The standard opening page has three main sections: observation overview, pipeline summary, and observation summary.
If the data is manually calibrated, you can review the calibration with the *.png and *.txt  files in the qa directory. These display helpful plots and statistics about the calibration.
 
== Flag bad data (optional) ==
 
Plotms() should be used to find worrisome data points by iterating through fields and spws. This should be done on the *.ms.split.cal files in the calibrated directory. The remainder of this guide should be run in CASA.
 
<source lang="python">
# in CASA
fieldlist = ['3'] # change to list of science data fields to inspect
spwlist = ['1'] # change to list of science spws to inspect
 
for vis in vislist:
    for field in fieldlist:
        for spw in spwlist:
            plotms(vis=vis,xaxis='uvwave',yaxis='amp',avgtime='3e8',
                  field=field,spw=spw)
            raw_input("push enter to continue")

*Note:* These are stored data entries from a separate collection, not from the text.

(** * email_deleter: a shallow embedding of [email_deleter.go]

    The Go program walks a Gmail mailbox page by page, groups the messages by
    sender and moves all messages of a chosen sender to the trash.  This file
    embeds the functions [extractEmail], [getSenderStats], [deleteEmails],
    [saveToken], [tokenFromFile], [getTokenFromWeb] and [getClient] and proves
    properties of them.

    Modelling conventions
    - a Go [string] is a sequence of bytes: [String.string];
    - Go's [int] is the 64-bit two's complement integer: a [Z] with the
      wrap-around of [+] written out ([GoInt.add]);
    - a slice is a [list]; the nil slice is [[]];
    - [map[string]*SenderStats] is a [gmap string SenderStats]; the pointer
      indirection only serves the in-place update of a record and is
      rendered by re-inserting the updated record;
    - a Go [error] is [option string]: [None] is [nil], [Some msg] an error
      whose [Error()] text is [msg];
    - a call into a library that returns [(value, err)] yields a [result]:
      [Ok value] when [err == nil], [Err msg] otherwise;
    - the pointers received from the Gmail client library are taken to be
      non-nil (the library fills [Payload] for [Format("metadata")]);
    - everything outside the process (the Gmail service, the file system,
      the OAuth endpoints, the clock, the Go runtime's map iteration order)
      is a [Host]: a state machine over an abstract world [W].  Every
      interaction with it is recorded, in order, in a trace of [event]s. *)

From Stdlib Require Import ZArith Lia Ascii String List.
From stdpp Require Import base option list gmap fin_maps strings pretty sorting.

Local Open Scope string_scope.
Local Open Scope list_scope.
Local Open Scope stdpp_scope.
Local Open Scope Z_scope.

(** * Part I: the program *)

(** ** Go strings *)

Module GoString.

Definition len (s : string) : Z := Z.of_nat (String.length s).

(** [strings.LastIndex(s, substr)]: the byte index of the last occurrence
    of [substr] in [s], or [-1]. *)
Fixpoint LastIndex (s substr : string) : Z :=
  match s with
  | EmptyString => if String.prefix substr EmptyString then 0 else -1
  | String _ s' =>
      let r := LastIndex s' substr in
      if 0 <=? r then r + 1
      else if String.prefix substr s then 0 else -1
  end.

(** The slice expression [s[lo:hi]].  Go panics unless
    [0 <= lo <= hi <= len(s)]; the only use in the program is guarded
    (lemma [extractEmail_slice_in_bounds]). *)
Definition slice (s : string) (lo hi : Z) : string :=
  String.substring (Z.to_nat lo) (Z.to_nat (hi - lo)) s.

(** The bytes of a string, and the one-byte string. *)
Definition bytes (s : string) : list ascii := list_ascii_of_string s.

Definition byte_string (c : ascii) : string := String c EmptyString.

Definition nl : string := byte_string "010"%char.

End GoString.

(** ** Go's [int] *)

Module GoInt.

Definition max_int : Z := 2 ^ 63 - 1.
Definition min_int : Z := - 2 ^ 63.

Definition wrap (z : Z) : Z := (z + 2 ^ 63) mod 2 ^ 64 - 2 ^ 63.

Definition add (a b : Z) : Z := wrap (a + b).

(** [a % b] truncates towards zero. *)
Definition rem (a b : Z) : Z := Z.rem a b.

(** [len(s)] of a slice. *)
Definition len {A} (l : list A) : Z := Z.of_nat (length l).

(** [%d] *)
Definition fmt_d (z : Z) : string := pretty z.

End GoInt.

Import GoString.

(** ** [extractEmail] *)

(**
<<
func extractEmail(from string) string {
	start := strings.LastIndex(from, "<")
	end := strings.LastIndex(from, ">")
	if start >= 0 && end > start {
		return from[start+1 : end]
	}
	return from
}
>> *)
Definition extractEmail (from : string) : string :=
  let start := LastIndex from "<" in
  let end_ := LastIndex from ">" in
  if (start >=? 0) && (end_ >? start) then slice from (start + 1) end_
  else from.

(** ** Data *)

Definition error : Type := option string.

Inductive result (A : Type) : Type :=
| Ok (a : A)
| Err (msg : string).
Arguments Ok {A} a.
Arguments Err {A} msg.

(** The parts of the [gmail/v1] types that the program reads. *)
Record MessagePartHeader := { Name : string; Value : string }.
Record MessagePart := { Headers : list MessagePartHeader }.
Record Message := { Id : string; LabelIds : list string; Payload : MessagePart }.
Record ListMessagesResponse :=
  { Messages : list Message; NextPageToken : string }.

(**
<<
type SenderStats struct {
	Email string
	Count int
	Ids   []string
}
>> *)
Record SenderStats := { Email : string; Count : Z; Ids : list string }.

(** The parts of [oauth2.Config] and [oauth2.Token] that matter here, and the
    [*http.Client] that [config.Client(ctx, tok)] builds: it authenticates
    with the token it was given. *)
Record Config :=
  { ClientID : string; ClientSecret : string; RedirectURL : string }.
Record Token :=
  { AccessToken : string; RefreshToken : string; Expiry : string }.
Record Client := { client_config : Config; client_token : option Token }.

#[global] Instance MessagePartHeader_eq_dec : EqDecision MessagePartHeader.
Proof. solve_decision. Defined.
#[global] Instance MessagePart_eq_dec : EqDecision MessagePart.
Proof. solve_decision. Defined.
#[global] Instance Message_eq_dec : EqDecision Message.
Proof. solve_decision. Defined.
#[global] Instance ListMessagesResponse_eq_dec : EqDecision ListMessagesResponse.
Proof. solve_decision. Defined.
#[global] Instance SenderStats_eq_dec : EqDecision SenderStats.
Proof. solve_decision. Defined.
#[global] Instance result_eq_dec {A} `{EqDecision A} : EqDecision (result A).
Proof. solve_decision. Defined.

(** ** The host and the trace of interactions *)

Inductive event : Type :=
| EvList (pageToken : option string) (resp : result ListMessagesResponse)
| EvGet (id : string) (resp : result Message)
| EvTrash (id : string) (resp : result Message)
| EvSleep (nanoseconds : Z)
| EvPrint (text : string)
| EvLog (text : string)
| EvReadFile (path : string) (resp : result string)
| EvWriteFile (path data : string) (perm : Z) (resp : error)
| EvCallback (code : string)
| EvRespond (status : Z) (body : string)
| EvExchange (code : string) (resp : result Token)
| EvShutdown (resp : error).
(** *** Exceptions *)

Inductive exn :=
| ValueError (msg : string)
| Exception (name : string).    (* any exception that is not a ValueError *)

Inductive Result (A : Type) :=
| Ok (a : A)
| Raise (e : exn).
Arguments Ok {A} a.
Arguments Raise {A} e.

(** *** Rows read from the table

    The result processor of the [Enum(Currency)] column looks the stored
    text up among the names of [Currency] and raises LookupError on any
    other text. *)

Definition loads (row : Payment.t) : bool :=
  Currency_member (Payment.currency row).

Definition load (row : Payment.t) : Result Payment.t :=
  if loads row then Ok row else Raise (Exception "LookupError").

Fixpoint load_all (rows : list Payment.t) : Result (list Payment.t) :=
  match rows with
  | [] => Ok []
  | row :: rest =>
      match load row with
      | Ok p =>
          match load_all rest with
          | Ok ps => Ok (p :: ps)
          | Raise e => Raise e
          end
      | Raise e => Raise e
      end
  end.

(** *** The database session

    [table] is the committed table in rowid (insertion) order.  The
    session holds the unit of work: the rows added and the status
    assignments made since the last commit or rollback. *)

Record Db := mkDb {
  table : list Payment.t;
  session_new : list Payment.t;
  session_dirty : list (string * PaymentStatus)
}.

(** A database between two requests: nothing pending in the session. *)
Definition clean (rows : list Payment.t) : Db := mkDb rows [] [].

Definition empty_db : Db := clean [].

Definition M (A : Type) : Type := Db -> Result A * Db.

Definition ret {A} (a : A) : M A := fun db => (Ok a, db).

Definition bind {A B} (m : M A) (f : A -> M B) : M B :=
  fun db =>
    match m db with
    | (Ok a, db') => f a db'
    | (Raise e, db') => (Raise e, db')
    end.

Definition lift {A} (r : Result A) : M A := fun db => (r, db).

Notation "x <- m ;; k" := (bind m (fun x => k))
  (at level 61, m at next level, right associativity).
Notation "m ;; k" := (bind m (fun _ => k))
  (at level 61, right associativity).

(** UPDATE payment SET status = s WHERE id = i *)
Definition update_status (rows : list Payment.t) (u : string * PaymentStatus)
  : list Payment.t :=
  map (fun p => if String.eqb (Payment.id p) (fst u)
                then Payment.set_status (snd u) p else p) rows.

Definition has_id (i : string) (rows : list Payment.t) : bool :=
  existsb (fun p => String.eqb (Payment.id p) i) rows.

(** INSERT of one row: the engine must take it and its primary key
    must be new. *)
Definition storable (env : Env) (rows : list Payment.t) (p : Payment.t) : bool :=
  engine_accepts env p && negb (has_id (Payment.id p) rows).

(** INSERT of the pending rows, one by one. *)
Fixpoint insert_all (env : Env) (rows new : list Payment.t)
  : option (list Payment.t) :=
  match new with
  | [] => Some rows
  | p :: ps =>
      if storable env rows p
      then insert_all env (rows ++ [p]) ps
      else None
  end.

(** What the session sees: the table with the unit of work applied. *)
Definition session_rows (db : Db) : list Payment.t :=
  fold_left update_status (session_dirty db) (table db) ++ session_new db.

(** db.session.add(payment) *)
Definition session_add (p : Payment.t) : M unit :=
  fun db => (Ok tt, mkDb (table db) (session_new db ++ [p]) (session_dirty db)).

(** payment.status = s, on an object the session tracks *)
Definition session_set_status (i : string) (s : PaymentStatus) : M unit :=
  fun db => (Ok tt, mkDb (table db) (session_new db) (session_dirty db ++ [(i, s)])).

(** db.session.commit(): either the whole unit of work reaches the table,
    or the commit raises and the table is as before.  The objects of the
    session are expired: their attributes are read from the table again
    when next used ([session_refresh]). *)
Definition session_commit (env : Env) : M unit :=
  fun db =>
    match insert_all env (fold_left update_status (session_dirty db) (table db))
                     (session_new db) with
    | Some rows => (Ok tt, mkDb rows [] [])
    | None => (Raise (Exception "IntegrityError"), db)
    end.

(** db.session.rollback() *)
Definition rollback (db : Db) : Db := mkDb (table db) [] [].

(** The row with primary key [i], if any. *)
Definition by_id (i : string) (rows : list Payment.t) : option Payment.t :=
  find (fun p => String.eqb (Payment.id p) i) rows.

(** db.session.get(Payment, payment_id): the row, loaded, or [None]. *)
Definition session_get (payment_id : string) : M (option Payment.t) :=
  fun db =>
    match by_id payment_id (session_rows db) with
    | Some row =>
        match load row with
        | Ok payment => (Ok (Some payment), db)
        | Raise e => (Raise e, db)
        end
    | None => (Ok None, db)
    end.

(** The first attribute read of an object the commit has expired: its
    row is loaded again. *)
Definition session_refresh (payment : Payment.t) : M Payment.t :=
  fun db =>
    match by_id (Payment.id payment) (session_rows db) with
    | Some row => (load row, db)
    | None => (Raise (Exception "ObjectDeletedError"), db)
    end.

(** SELECT ... LIMIT ? OFFSET ? as SQLite (the engine of app.py 16)
    answers it: a negative LIMIT is no bound, a negative OFFSET is zero. *)
Definition sql_offset (offset : Z) (rows : list Payment.t) : list Payment.t :=
  skipn (Z.to_nat offset) rows.

Definition sql_limit (limit : Z) (rows : list Payment.t) : list Payment.t :=
  if limit <? 0 then rows else firstn (Z.to_nat limit) rows.

Definition int64 (z : Z) : bool := (- 2 ^ 63 <=? z) && (z <? 2 ^ 63).

(** db.session.execute(db.select(Payment).offset(offset).limit(limit))
    .scalars().all(): the rows of the page, each loaded; the driver
    refuses a parameter that is not a 64-bit integer. *)
Definition session_select (offset limit : Z) : M (list Payment.t) :=
  fun db =>
    if int64 offset && int64 limit
    then (load_all (sql_limit limit (sql_offset offset (session_rows db))), db)
    else (Raise (Exception "OverflowError"), db).

(** *** Validation (app.py 58-66, 76-81) *)

Definition card_number_re : regex :=            (* ^\d{16}$ *)
  Seq Bol (Seq (Rep 16 16 Digit) Eol).

Definition expiry_month_re : regex :=           (* ^(0[1-9]|1[0-2])$ *)
  Seq Bol (Seq (Alt (Seq (Lit "0") (Range "1" "9"))
                    (Seq (Lit "1") (Range "0" "2"))) Eol).

Definition expiry_year_re : regex :=            (* ^\d{4}$ *)
  Seq Bol (Seq (Rep 4 4 Digit) Eol).

Definition cvv_re : regex :=                    (* ^\d{3,4}$ *)
  Seq Bol (Seq (Rep 3 4 Digit) Eol).

(** The messages of the ValueError [int(s)] raises: the literal is not
    one (the format is %.200R), or it has too many digits. *)
Definition invalid_literal (s : string) : string :=
  "invalid literal for int() with base 10: " ++ substring 0 200 (repr s).

Definition too_many_digits (s : string) : string :=
  "Exceeds the limit (4300 digits) for integer string conversion: value has "
  ++ NilZero.string_of_uint (N.to_uint (count_decimal s))
  ++ " digits; use sys.set_int_max_str_digits() to increase the limit".

Definition int_of (s : string) : Result Z :=
  match Py.int s with
  | Some z => Ok z
  | None =>
      Raise (ValueError (match literal s with
                         | Some _ => too_many_digits s
                         | None => invalid_literal s
                         end))
  end.

Definition CardDetails_validate (env : Env) (self : CardDetails.t) : Result unit :=
  if negb (re_match card_number_re (CardDetails.card_number self))
  then Raise (ValueError "Card number must be 16 digits")
  else if negb (re_match expiry_month_re (CardDetails.expiry_month self))
  then Raise (ValueError "Invalid expiry month")
  else if negb (re_match expiry_year_re (CardDetails.expiry_year self))
  then Raise (ValueError "Invalid expiry year")
  else match int_of (CardDetails.expiry_year self) with
       | Raise e => Raise e
       | Ok year =>
           if year <? now_year env
           then Raise (ValueError "Invalid expiry year")
           else if negb (re_match cvv_re (CardDetails.cvv self))
           then Raise (ValueError "CVV must be 3 or 4 digits")
           else Ok tt
       end.

(** The [isinstance] test of line 79 holds of every request the handler
    builds: [card_details] is typed as a [CardDetails]. *)
Definition PaymentRequest_validate (env : Env) (self : PaymentRequest.t)
  : Result unit :=
  if Qle_bool (PaymentRequest.amount self) 0%Q
  then Raise (ValueError "Amount must be greater than 0")
  else CardDetails_validate env (PaymentRequest.card_details self).

(** *** Helper functions (app.py 84-91) *)

Definition getenv_API_KEY (env : Env) (default : string) : string :=
  match API_KEY env with Some v => v | None => default end.

Definition same_key (api_key : option string) (expected : string) : bool :=
  match api_key with
  | Some k => String.eqb k expected
  | None => false
  end.

Definition validate_api_key (env : Env) (api_key : option string) : Result unit :=
  if negb (same_key api_key (getenv_API_KEY env "sk_test_123"))
  then Raise (ValueError "Invalid API key")
  else Ok tt.

Definition get_last_four_digits (card_number : string) : string :=
  last_chars 4 card_number.

(** *** Responses: [jsonify(...)] and the status code *)

Inductive Body :=
| Detail (detail : string)              (* {"detail": ...} *)
| PaymentJson (payment : Payment.t)     (* the eight keys of one payment *)
| PaymentsJson (payments : list Payment.t).

Definition Response : Type := Body * Z.

(** The two [except] clauses that close every endpoint; [rolls_back]
    tells whether the second one calls [db.session.rollback()]. *)
Definition except (rolls_back : bool) (body : M Response) (db : Db)
  : Response * Db :=
  match body db with
  | (Ok r, db') => (r, db')
  | (Raise (ValueError msg), db') => ((Detail msg, 400), db')
  | (Raise (Exception _), db') =>
      ((Detail "Internal server error", 500),
       if rolls_back then rollback db' else db')
  end.

(** *** POST /v1/payments (app.py 94-153) *)

(** Lines 119-123: the verdict on a card number. *)
Definition authorize (card_number : string) : PaymentStatus :=
  if startswith card_number "4111" then SUCCEEDED else FAILED.

(** Lines 127-134, with the column defaults [id] and [created_at]. *)
Definition new_payment (env : Env) (payment_request : PaymentRequest.t)
           (status_value : PaymentStatus) : Payment.t :=
  Payment.mk
    (uuid4 env)
    (PaymentRequest.amount payment_request)
    (PaymentRequest.currency payment_request)
    status_value
    (utcnow env)
    (PaymentRequest.description payment_request)
    (PaymentRequest.metadata payment_request)
    (get_last_four_digits
       (CardDetails.card_number (PaymentRequest.card_details payment_request))).

(** [payment_request] is the object lines 103-116 build from the body. *)
Definition create_payment_try (env : Env) (api_key : option string)
           (payment_request : PaymentRequest.t) : M Response :=
  lift (validate_api_key env api_key) ;;
  lift (PaymentRequest_validate env payment_request) ;;
  match authorize (CardDetails.card_number
                     (PaymentRequest.card_details payment_request)) with
  | SUCCEEDED =>
      let payment := new_payment env payment_request SUCCEEDED in
      session_add payment ;;
      session_commit env ;;
      payment <- session_refresh payment ;;
      ret (PaymentJson payment, 201)
  | _ => ret (Detail "Card declined", 400)
  end.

            plotms(vis=vis,xaxis='chan',yaxis='amp',avgtime='3e8',
                  field=field,spw=spw)
            raw_input("push enter to continue")
</source>
 
Save the original flags of each ms prior to flagging any additional data.
 
<source lang="python">
# in CASA
for vis in vislist:
    flagmanager(vis=vis,
                mode='save',
                versionname='original_flags')
</source>
 
Use flagdata() if you find any additional antennas, data, SPW, etc which need to be flagged. Update the following command with the specific ms name with the vis parameter and any antenna, SPW, etc. Once the data is flagged, the flagging can be checked by using plotms.
 
<source lang="python">
# in CASA
flagdata(vis='',mode='manual',action='apply',flagbackup=False)
</source>
 
If you need to restore original flags, use the following command. You will need to update the ms name in the vis parameter.
 
<source lang="python">
# in CASA
flagmanager(vis='',mode='restore',versionname='original_flags')
</source>
 
== Flux Equalization (optional) ==
 
Flux equalization can be used if you have multiple executions using the same phase calibrator.
 
If you have determined flux equalization is required for your data, please file a Helpdesk ticket (help.almascience.org) and a NAASC staff member can assist you by generating a script for your measurement sets. Flux equalization is not generally recommended unless deemed absolutely necessary.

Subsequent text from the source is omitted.